I, like a pretty large subset of chemists, generate my structure drawings in ChemDraw and save them as GIFs. Generating an InChI is as easy as saving your compound as a .MOL and converting it here (note that this tool is not Cahn-Ingold-Prelog, multi-structure in one .MOL, or isotope-aware).

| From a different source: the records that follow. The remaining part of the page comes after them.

Lemma exec_runs c : gc_ok p gc → bruns p (valid c) (exec c) (λ _ _, True).
Proof.
  intros Hgc. destruct c; cbn [exec]; unfold valid.
  - intros s Hs [Hn _]. apply (quietly_runs _ _ _ (buf_new_runs p junk gc [] n fill Hgc Hn) s Hs).
    by intros ? ? ? ?%elem_of_nil.
  - eapply quietly_runs, buf_len_runs.
  - apply bruns_pure. intros [? ?]. by eapply quietly_runs, buf_sub_runs.
  - apply bruns_pure. intros [? ?]. by eapply quietly_runs, buf_byte_runs.
  - apply bruns_pure. intros [? ?]. by apply buf_set_runs.
  - apply bruns_pure. intros (? & ? & ?). by eapply quietly_runs, buf_copy_runs.
  - apply bruns_pure. intros [? ?]. by apply buf_fill_runs.
  - apply bruns_pure. intros [? ?]. by eapply quietly_runs, getint_runs.
  - apply bruns_pure. intros [? ?]. by apply setint_runs.
  - apply bruns_pure. intros [? ?]. by eapply quietly_runs, buf_view_runs.
  - eapply quietly_runs, buf_ro_runs.
  - by eapply quietly_runs, buf_clone_runs.
  - eapply bruns_conseq; [eapply quietly_runs, (buf_eq_runs p (Some x) (Some y))| |done].
    intros s [? ?]. by split; intros ? [= <-].
  - eapply (quietly_runs _ _ (λ _ _, True)), bruns_bind; [by apply (get_obj_runs p o (has o))|]. intros b. by apply bruns_ret.
  - apply bruns_pure. intros [? ?]. by eapply quietly_runs, pushview_runs.
  - eapply quietly_runs, send_buf_runs.
  - eapply quietly_runs, luabuf_give_runs.
  - intros s Hs Hn. by apply (quietly_runs _ _ _ (luabuf_push_runs p junk n Hn) s Hs).
  - apply buf_gc_runs.
Qed.
End calls.


Definition junk0 (i : nat) : Z := 0.
Definition no_gc (L : list nat) (s : bst) : bst := s.
Definition after_b {A} (m : BM A) (s : bst) : bst := match m s with Ok (_, s') => s' | Err _ => s end.

(** buf.new(4, 7) *)
Definition demo_buf : bst := after_b (exec 0 junk0 no_gc (BNew 4 7)) no_bufs.

Lemma no_gc_ok p : gc_ok p no_gc.
Proof. intros L s Hs. split_and!; try done. intros o b _ Hb. by exists b. Qed.



(** * Fields read back *)

(** The buffer [o] is writable and points to [q]. *)
Record writable (o : nat) (b : luabuf) (q : nat * Z) (s : bst) : Prop := mkWritable {
  wr_obj : b_objs s !! o = Some b;
  wr_ptr : b_p b = Some q;
  wr_ro : b_ro b = false;
}.

Lemma checkwritable_run o b q s : writable o b q s → checkwritable o s = Ok (Val b, s).
Proof. intros [H1 H2 H3]. unfold checkwritable, checkbuf, bbind, st_bind, get_obj. rewrite H1, H2. cbn. by rewrite H3. Qed.

Lemma checkbuf_run o b q s : b_objs s !! o = Some b → b_p b = Some q → checkbuf o s = Ok (Val b, s).
Proof. intros H1 H2. unfold checkbuf, bbind, st_bind, get_obj. by rewrite H1, H2. Qed.

Lemma inside_check σ b i n : k_szbits σ = 64 → 1 <= i → 0 <= n → i - 1 + n <= b_len b → b_len b < 2 ^ 63 →
  (i <? 1) || (b_len b <? size_t σ (size_t σ (i - 1) + n)) = false.
Proof.
  unfold size_t. intros -> H1 H2 H3 H4. rewrite (wrap_small 64 (i - 1)), wrap_small by lia.
  apply orb_false_iff. split; apply Z.ltb_ge; lia.
Qed.

Lemma kget_run s : kb st_get s = Ok (Val (b_k s), s).
Proof. by destruct s. Qed.

Lemma patch_slice k w l : (k + length w <= length l)%nat → take (length w) (drop k (patch k w l)) = w.
Proof.
  intros H. unfold patch. rewrite drop_app_length' by (rewrite length_take; lia). apply take_app_length.
Qed.

Lemma field_length be l : length (field be l) = length l.
Proof. destruct be; cbn; [apply List.length_rev|done]. Qed.

Lemma live_chunk p s o b q : buf_ok p s → b_objs s !! o = Some b → b_p b = Some q →
  ∃ l, fst q ∈ k_chunks (b_k s) ∧ k_bytes (b_k s) !! fst q = Some l ∧ 0 <= snd q ∧ 0 <= b_len b < 2 ^ 63 ∧
       snd q + b_len b <= Z.of_nat (length l).
Proof.
  intros Hs Ho Hq. destruct (bo_ptr _ _ Hs o b q Ho Hq) as (m & Hm & H1 & H2 & H3 & _).
  pose proof (bo_size _ _ Hs _ _ Hm). destruct (csize_Some _ _ _ Hm) as (l & Hc & Hl & ->). exists l. split_and!; (done || lia).
Qed.

(** C16: setu8 to setu64be, then the getter of the same name, at the same place: the value
    modulo its width comes back, whatever the byte order.  The bytes written are the
    little- or big-endian encoding, and no other byte of the machine changes. *)
Theorem buf_field_roundtrip p s o b q i v n be :
  buf_ok p s → writable o b q s → 1 <= i → 0 < n <= 8 → i - 1 + n <= b_len b → luaint v →
  ∃ l s', k_bytes (b_k s) !! fst q = Some l ∧
    setint o i v n be s = Ok (Val tt, s') ∧
    k_bytes (b_k s') = <[fst q := patch (Z.to_nat (snd q + (i - 1))) (field be (le_bytes (Z.to_nat n) v)) l]> (k_bytes (b_k s)) ∧
    getint o i n be s' = Ok (Val (v mod 2 ^ (8 * n)), s').
Proof.
  intros Hs W Hi Hn Hb Hv. destruct (live_chunk p s o b q Hs (wr_obj _ _ _ _ W) (wr_ptr _ _ _ _ W))
    as (l & Hc & Hl & Hq & Hlen & Hend).
  set (L := le_bytes (Z.to_nat n) v). assert (length L = Z.to_nat n) as HL by apply le_bytes_length.
  set (l' := patch (Z.to_nat (snd q + (i - 1))) (field be L) l).
  set (σ' := set_k_bytes (<[fst q := l']> (k_bytes (b_k s))) (b_k s)). exists l, (set_b_k σ' s). split; [done|].
  assert (length l' = length l) as Hl' by (unfold l'; rewrite patch_length; [done|rewrite field_length; lia]).
  split; [|split; [done|]].
  - unfold setint, bbind at 1, st_bind at 1. rewrite (checkwritable_run o b q s W).
    unfold bbind at 1, st_bind at 1. rewrite kget_run, inside_check by (apply Hs || lia).
    unfold ptr, bbind, st_bind. rewrite (wr_ptr _ _ _ _ W). unfold kb, bret, st_ret.
    rewrite (set_loop_spec q (i - 1) n be (u64 v) l (Z.to_nat n) 0 (b_k s)) by (done || lia).
    unfold σ', l', L. rewrite Z.mul_0_r, Z.shiftr_0_r. change (u64 v) with (v mod 256 ^ Z.of_nat 8).
    rewrite le_bytes_mod by lia. destruct be; by rewrite Z.add_0_r.
  - unfold getint, bbind at 1, st_bind at 1.
    rewrite (checkbuf_run o b q) by apply W. unfold bbind at 1, st_bind at 1. rewrite kget_run.
    rewrite inside_check by (apply Hs || lia). unfold ptr, bbind, st_bind. rewrite (wr_ptr _ _ _ _ W). unfold kb, bret, st_ret.
    rewrite (get_loop_spec q (i - 1) n be l') by (cbn; rewrite ?lookup_insert_eq; done || lia).
    unfold l'. rewrite <-HL at 1. rewrite <-(field_length be L) at 1. rewrite patch_slice by (rewrite field_length; lia).
    assert (field (negb be) (field be L) = rev L) as -> by (by destruct be). change (drop (Z.to_nat 0) ?x) with x.
    rewrite accumulate, List.rev_involutive, Z.mul_0_l, Z.add_0_l; [|by apply Forall_rev, le_bytes_ok|lia|].
    + unfold L. rewrite le_val_bytes, Z2Nat.id by lia. rewrite Z.pow_mul_r by lia. done.
    + rewrite List.length_rev, HL, Z2Nat.id by lia. change (2 ^ 64) with (256 ^ 8).
      rewrite Z.mul_0_l, Z.add_0_l. apply Z.pow_le_mono_r; lia.
Qed.

Lemma demo_buf_ok : buf_ok 0 demo_buf.
Proof.
  destruct (exec_runs 0 junk0 no_gc (BNew 4 7) (no_gc_ok 0) no_bufs no_bufs_ok) as (r & s' & E & H & _);
    [unfold valid, luaint; lia|]. unfold demo_buf, after_b. by rewrite E.
Qed.

Definition demo_luabuf : luabuf := mkBuf (Some (0%nat, 0)) 4 false true 0 None.
Lemma demo_writable : writable 1 demo_luabuf (0%nat, 0) demo_buf.
Proof. by split; vm_compute. Qed.

Lemma buf_field_roundtrip_witness :
  ∃ s', setint 1 2 0x1234 2 true demo_buf = Ok (Val tt, s') ∧ getint 1 2 2 true s' = Ok (Val 0x1234, s').
Proof.
  destruct (buf_field_roundtrip 0 demo_buf 1 demo_luabuf (0%nat, 0) 2 0x1234 2 true demo_buf_ok demo_writable)
    as (l & s' & _ & E & _ & G); [lia|lia|cbn; lia|unfold luaint; lia|]. exists s'. split; [exact E|exact G].
Defined.

(** * Copying *)

(** The bytes of a payload, if it has any. *)
Definition contents (s : bst) (v : payload) : option (list Z) :=
  match v with
  | PStr l => Some l
  | PBuf o => match b_objs s !! o with
              | Some b => match b_p b with Some q => Some (shown (b_k s) q (b_len b)) | None => None end
              | None => None
              end
  | POther => None
  end.

(** string.sub *)
Definition lua_sub (l : list Z) (i j : Z) : list Z :=
  let n := Z.of_nat (length l) in
  let lo := Z.max 1 (from_end n i) in let hi := Z.min n (from_end n j) in
  take (Z.to_nat (hi - lo + 1)) (drop (Z.to_nat (lo - 1)) l).

Lemma shown_length σ q n l : k_bytes σ !! fst q = Some l → 0 <= snd q → 0 <= n → snd q + n <= Z.of_nat (length l) →
  length (shown σ q n) = Z.to_nat n.
Proof. intros Hl ? ? ?. unfold shown. rewrite Hl, length_take, length_drop. cbn. lia. Qed.

(** luabuf_bytes hands out the contents. *)
Lemma luabuf_bytes_run p s v l : buf_ok p s → contents s v = Some l → Z.of_nat (length l) < 2 ^ 63 →
  ∃ x, luabuf_bytes v s = Ok (Val (Some (x, Z.of_nat (length l))), s) ∧
    ∀ from n, 0 <= from → 0 <= n → from + n <= Z.of_nat (length l) →
      run_ok (b_k s) x from n ∧ run_of (b_k s) x from n = take (Z.to_nat n) (drop (Z.to_nat from) l).
Proof.
  intros Hs Hv Hl. destruct v as [l'|o|]; cbn in Hv; [|destruct (b_objs s !! o) as [b|] eqn:Ho; [|done]; destruct (b_p b) as [q|] eqn:Hq; [|done]|done].
  - injection Hv as ->. exists (inr l). split; [done|]. intros from n ? ? ?. by split.
  - injection Hv as <-. destruct (live_chunk p s o b q Hs Ho Hq) as (l0 & Hc & Hl0 & Hq0 & Hlen & Hend).
    pose proof (shown_length (b_k s) q (b_len b) l0 Hl0 Hq0 ltac:(lia) Hend) as Hsl.
    exists (inl q). split; [unfold luabuf_bytes, bbind, st_bind, get_obj; rewrite Ho, Hq, Hsl, Z2Nat.id by lia; done|].
    intros from n Hf Hn Hfn. rewrite Hsl, Z2Nat.id in Hfn by lia. split.
    + split_and!; try lia. exists (Z.of_nat (length l0)). unfold csize. rewrite decide_True, Hl0 by done. split_and!; (done || lia).
    + unfold run_of, shown. rewrite Hl0. cbn.  rewrite skipn_firstn_comm, drop_drop, take_take. f_equal; [lia|]. f_equal. lia.
Qed.

Lemma patch_skip l1 l2 j v : patch (length l1 + j) v (l1 ++ l2) = l1 ++ patch j v l2.
Proof.
  unfold patch. rewrite take_app_add, <-Nat.add_assoc, drop_app_add. by rewrite <-app_assoc.
Qed.

Lemma patch_take m j v l : (j + length v <= m)%nat → (m <= length l)%nat → take m (patch j v l) = patch j v (take m l).
Proof.
  intros H Hm. unfold patch. rewrite take_take, Nat.min_l by lia.
  rewrite take_app_ge by (rewrite length_take; lia). f_equal. rewrite length_take, Nat.min_l by lia.
  rewrite take_app_ge by lia. f_equal. rewrite skipn_firstn_comm. f_equal. lia.
Qed.

Lemma shown_patch σ q n l k v : k_bytes σ !! fst q = Some l → 0 <= snd q → 0 <= n → snd q + n <= Z.of_nat (length l) →
  0 <= k → k + Z.of_nat (length v) <= n →
  take (Z.to_nat n) (drop (Z.to_nat (snd q)) (patch (Z.to_nat (snd q + k)) v l)) = patch (Z.to_nat k) v (shown σ q n).
Proof.
  intros Hl ? ? ? ? ?. unfold shown. rewrite Hl. change (default [] (Some l)) with l. set (a := Z.to_nat (snd q)).
  rewrite <-(take_drop a l) at 1. assert (length (take a l) = a) as Ha by (rewrite length_take; lia).
  replace (Z.to_nat (snd q + k)) with (length (take a l) + Z.to_nat k)%nat by lia.
  rewrite patch_skip. rewrite drop_app_length' by done. apply patch_take; [lia|]. rewrite length_drop. lia.
Qed.

(** C15: buf:copy(i, src, from, to) copies exactly src:sub(from, to), as string.sub reads
    its arguments, to the bytes from [i] on, even when [src] is the buffer itself or a
    view that overlaps the destination; no other byte changes and the number of bytes is
    answered.  With nothing to copy it does nothing; what would not fit is an error that
    changes nothing. *)
Theorem buf_copy_exact p s o b q src l i from to :
  buf_ok p s → writable o b q s → contents s src = Some l → Z.of_nat (length l) < 2 ^ 63 →
  luaint i → luaint from → luaint to →
  let v := lua_sub l from to in let n := Z.of_nat (length v) in
  (n = 0 → buf_copy o i src from to s = Ok (Val None, s)) ∧
  (0 < n → 1 <= i → i - 1 + n <= b_len b →
     ∃ s', buf_copy o i src from to s = Ok (Val (Some n), s') ∧ b_objs s' = b_objs s ∧
       contents s' (PBuf o) = patch (Z.to_nat (i - 1)) v <$> contents s (PBuf o) ∧
       ∀ c, c ≠ fst q → k_bytes (b_k s') !! c = k_bytes (b_k s) !! c) ∧
  (0 < n → i < 1 ∨ b_len b < i - 1 + n → ∃ e, buf_copy o i src from to s = Ok (Raise e, s)).
Proof.
  intros Hs W Hsrc Hl Hi Hf Ht. destruct (luabuf_bytes_run p s src l Hs Hsrc Hl) as (x & Ex & Hx).
  destruct (live_chunk p s o b q Hs (wr_obj _ _ _ _ W) (wr_ptr _ _ _ _ W)) as (l0 & Hc & Hl0 & Hq & Hlen & Hend).
  set (N := Z.of_nat (length l)) in *. set (lo := Z.max 1 (from_end N from)). set (hi := Z.min N (from_end N to)).
  assert (1 <= lo ∧ hi <= N) as [Hlo Hhi] by lia. cbn zeta. set (v := lua_sub l from to).
  assert (Z.of_nat (length v) = Z.max 0 (hi - lo + 1)) as Hn.
  { unfold v, lua_sub. fold N lo hi. rewrite length_take, length_drop. lia. }
  assert (buf_copy o i src from to s = if hi <? lo then Ok (Val None, s) else
    if (i <? 1) || (b_len b <? size_t (b_k s) (size_t (b_k s) (i - 1) + (hi - lo + 1)))
    then Ok (Raise "copy: %d bytes at %d is outside the buffer (%d)", s)
    else (go! _ := kb (copy_run q (i - 1) x (lo - 1) (hi - lo + 1)) in bret (Some (hi - lo + 1))) s) as ->.
  { unfold buf_copy, bbind at 1, st_bind at 1. rewrite (checkwritable_run o b q s W).
    unfold bbind at 1, st_bind at 1. rewrite Ex, !from_end_i64, clamp_lo, clamp_hi by (done || lia). fold lo hi.
    destruct (hi <? lo) eqn:E; [done|]. apply Z.ltb_ge in E. unfold bbind at 1, st_bind at 1. rewrite kget_run.
    assert (size_t (b_k s) (hi - lo + 1) = hi - lo + 1) as ->.
    { unfold size_t. rewrite (bo_wide _ _ Hs). apply wrap_small. lia. }
    destruct (_ || _); [done|]. unfold ptr, bbind at 1, st_bind at 1. by rewrite (wr_ptr _ _ _ _ W). }
  split_and!.
  - intros Hz. by rewrite (proj2 (Z.ltb_lt _ _)) by lia.
  - intros Hp H1 H2. rewrite (proj2 (Z.ltb_ge _ _)) by lia. rewrite inside_check by (apply Hs || lia).
    destruct (Hx (lo - 1) (hi - lo + 1)) as [Hok Hof]; [lia..|].
    assert (csize (b_k s) (fst q) = Some (Z.of_nat (length l0))) as Hsz by (unfold csize; by rewrite decide_True, Hl0).
    destruct (copy_run_ok p (b_k s) q (i - 1) x (lo - 1) (hi - lo + 1) _ Hsz) as (l1 & Hl1 & _ & E & _); [lia..|done|].
    assert (l1 = l0) as -> by congruence. unfold bbind, st_bind, kb. rewrite E, Hof. change (take _ (drop _ l)) with v.
    eexists. split; [unfold bret, st_ret; repeat f_equal; lia|]. split; [done|]. split.
    + cbn [contents b_objs b_k set_b_k]. rewrite (wr_obj _ _ _ _ W), (wr_ptr _ _ _ _ W). cbn. f_equal. unfold shown at 1.
      cbn [k_bytes set_k_bytes]. rewrite lookup_insert_eq. cbn. eapply shown_patch; (done || lia).
    + intros c Hcq. cbn. by rewrite lookup_insert_ne.
  - intros Hp Hout. rewrite (proj2 (Z.ltb_ge _ _)) by lia. unfold luaint in Hi.
    assert ((i <? 1) || (b_len b <? size_t (b_k s) (size_t (b_k s) (i - 1) + (hi - lo + 1))) = true) as ->; [|by eexists].
    apply orb_true_iff. destruct (Z.lt_ge_cases i 1); [left; by apply Z.ltb_lt|right]. unfold size_t. rewrite (bo_wide _ _ Hs).
    rewrite (wrap_small 64 (i - 1)), wrap_small by lia. apply Z.ltb_lt. lia.
Qed.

For example, here is 1-chloro-2-fluoro-3-bromo-4-methyl-5-hydroxy-6-cyanobenzene:

1-chloro-2-fluoro-3-bromo-4-methyl-5-hydroxy-6-cyanobenzene: InChI=1/C8H4BrClFNO/c1-3-5(9)7(11)6(10)4(2-12)8(3)13/h13H,1H3

Making your structures InChI aware is as easy as including an alt tag in their images. The image above has one:

InChI=1/C8H4BrClFNO/c1-3-5(9)7(11)6(10)4(2-12)8(3)13/h13H,1H3

Feel free to leave any comments about this sort of stuff (and whether I'm going about this the best way); I'll admit to quite a bit of ignorance on the subject, but this seems useful enough to make the small effort. Also take a look at Peter Murray-Rust's blog for more information - he's the one who turned me on to this.

More like this

Thanks very much for this.

If you want to try it out, use the example above. Go to our site (Open/free) at http://wwmm-svc.ch.cam.ac.uk/wwmm/html/googleinchiserver.html
and use the GoogleInChI tab if necessary. This will bring up a chemical sketching applet (Marvin) - draw the molecule in the normal way and press "Search". Within 1-2 seconds you will get this:
#

The size in kilobytes of the cached version: 53k

URL: http://www.neuralgourmet.com/brainsnacks?from=140
#

The size in kilobytes of the cached version: 38k

URL: http://scienceblogs.com/moleculeoftheday/2006/10/inchi_semantic_web_bab…

(Interesetingly Google appears to have indexed an aggregation of this blog rather than the blog itself. (That's a general limitation - you never know exactly what Google is doing...).

P.

Just curious, how do you pronounce InChI?
inch-eye, inchie...

I guess the latter sounds better once you make the plural.